For author George Orwell, the practice was “an affirmation of naked power.” The goose-step, he wrote in 1941, “is one of the most horrible sights in the world, far more terrifying than a dive-bomber.”


Echoes of autocracy strike a nerve in Taiwan, a democracy that survives in defiance of its large authoritarian neighbor, which claims the island as its own.

Hong Kong has moved in the opposite direction.

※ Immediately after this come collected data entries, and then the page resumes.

(** ** Control messages *)

Lemma controlMessage_run socks sock m data s :
  ctl_data m = Some data →
  let data' :=
    if truthy (displayThis data)
    then mkCtlData (JStr (chatLine (cD s) sock (displayThis data))) (data_body data)
    else data in
  let msg' := mkCtl (ctl_to m) (Some data') (ctl_body m) in
  controlMessage socks sock (Some m) s
  = mkXRes (Val tt) s
      [if loose_eq (ctl_to m) (JStr "host") then
         EmitControl (gets (hostID (cD s)) (getv (room (cD s)) (JStr sock))) msg'
       else if loose_eq (ctl_to m) (JStr "room") then
         EmitControl (getv (room (cD s)) (JStr sock)) msg'
       else if loose_eq (ctl_to m) (JStr "roomNoSender") then
         SocketToControl sock (getv (room (cD s)) (JStr sock)) msg'
       else
         EmitControl
           (if truthy (findNick (cD s) (ctl_to m) socks)
            then findNick (cD s) (ctl_to m) socks
            else gets (ids (cD s)) (ctl_to m)) msg'].
Proof.
  intros Hdata data' msg'. subst data' msg'. unfold controlMessage, chatLine.
  rewrite Hdata. destruct s as [d tm]. xmsimpl.
  destruct (loose_eq (ctl_to m) (JStr "host")); xmsimpl; [done|].
  destruct (loose_eq (ctl_to m) (JStr "room")); xmsimpl; [done|].
  destruct (loose_eq (ctl_to m) (JStr "roomNoSender")); xmsimpl; done.
Qed.

Lemma findNick_snoc d to socks c :
  findNick d to (socks ++ [c])
  = if hasNick d to c then JStr c else findNick d to socks.
Proof. unfold findNick. by rewrite foldl_app. Qed.

Lemma findNick_last d to socks :
  findNick d to socks
  = from_option JStr JNull (last (List.filter (hasNick d to) socks)).
Proof.
  induction socks as [|c socks IH] using rev_ind; [done|].
  rewrite findNick_snoc, List.filter_app. cbn [List.filter].
  destruct (hasNick d to c).
  - by rewrite last_snoc.
  - by rewrite app_nil_r.
Qed.

(** X20. The loop of the control message listener that looks for a
    nickname: it finds nothing ([null]) when no socket of the enumeration
    has the addressee as its nickname, and otherwise the last such socket
    of the enumeration; an earlier one is overwritten. *)
Theorem X20_findNick_last_match d to socks :
  (List.filter (hasNick d to) socks = [] → findNick d to socks = JNull)
  ∧ (∀ before c after,
       socks = (before ++ c :: after)%list →
       hasNick d to c = true →
       Forall (λ c', hasNick d to c' = false) after →
       findNick d to socks = JStr c).
Proof.
  split.
  - intros H. by rewrite findNick_last, H.
  - intros before c after -> Hc Hafter. rewrite findNick_last, List.filter_app.
    cbn [List.filter]. rewrite Hc.
    assert (List.filter (hasNick d to) after = []) as ->.
    { induction Hafter as [|c' after Hc' _ IH]; [done|].
      cbn [List.filter]. by rewrite Hc'. }
    by rewrite last_snoc.
Qed.

Lemma X20_witness :
  findNick (cD hostedRoom) (JStr "Al") ["h"; "c"] = JStr "c".
Proof.
  apply (proj2 (X20_findNick_last_match (cD hostedRoom) (JStr "Al") ["h"; "c"])
           ["h"] "c" []).
  - reflexivity.
  - vm_compute. reflexivity.
  - constructor.
Defined.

As democratic freedoms withered under the thumb of Beijing, the police force in the territory began several years ago to adopt the goose-stepping style practiced on the Chinese mainland, abandoning the bent-kneed marching drills of the British colonial era.

For some Taiwanese, goose-stepping evokes the era of martial law that held sway over the island for nearly four decades under Chiang Kai-shek and his political party, the Kuomintang, or KMT.

In 2003, under Democratic Progressive Party President Chen Shui-bian, goose-stepping was officially dropped from military training. Cadets learned instead to simply march in unison.

But the goose step wasn’t completely stamped out. In the years that followed, the practice had its ups and downs. In 2016, Ho Chi-sheng pulled together about 500 veterans in a goose-step parade in front of the office of the newly inaugurated DPP president. The demonstration, he said, was sparked by a video circulating on social media showing cadets marching sloppily.

Ho wanted to create a display recalling Taiwan’s big National Day military parades of the 1980s. “This was the feeling of glory—our moment to shine,” the military veteran, now a human-resources manager, said.

In 2023, Koo’s predecessor Chiu Kuo-cheng, a Whampoa alum, brought goose-stepping veterans back into the academy’s annual parade.

It wasn’t unexpected that Koo, the first civilian to head the Defense Ministry in over a decade, would once again give goose steppers the boot. A former lawyer, Koo once led a government body responsible for addressing the injustices of the KMT’s authoritarian past.

Shortly after taking the defense post, Koo told lawmakers that if “it doesn’t align with the core purpose of combat training, we’ll get rid of it.”

For Fan Tien-pei, a 60-year-old Whampoa alum who often leads training sessions under the Taipei overpass, synchronized goose-stepping and bayonet drills are the route to physical and mental fitness.

“Without this kind of display,” said Fan, “you just can’t picture a unit being ready for battle.”

“ ‘That’s so dumb,’ ” former cadet Chen Yuan-te, 26, said a comrade once told him about goose-stepping. Chen is too young to have learned the march, but said he’d probably feel it was silly, too, if he had to do it.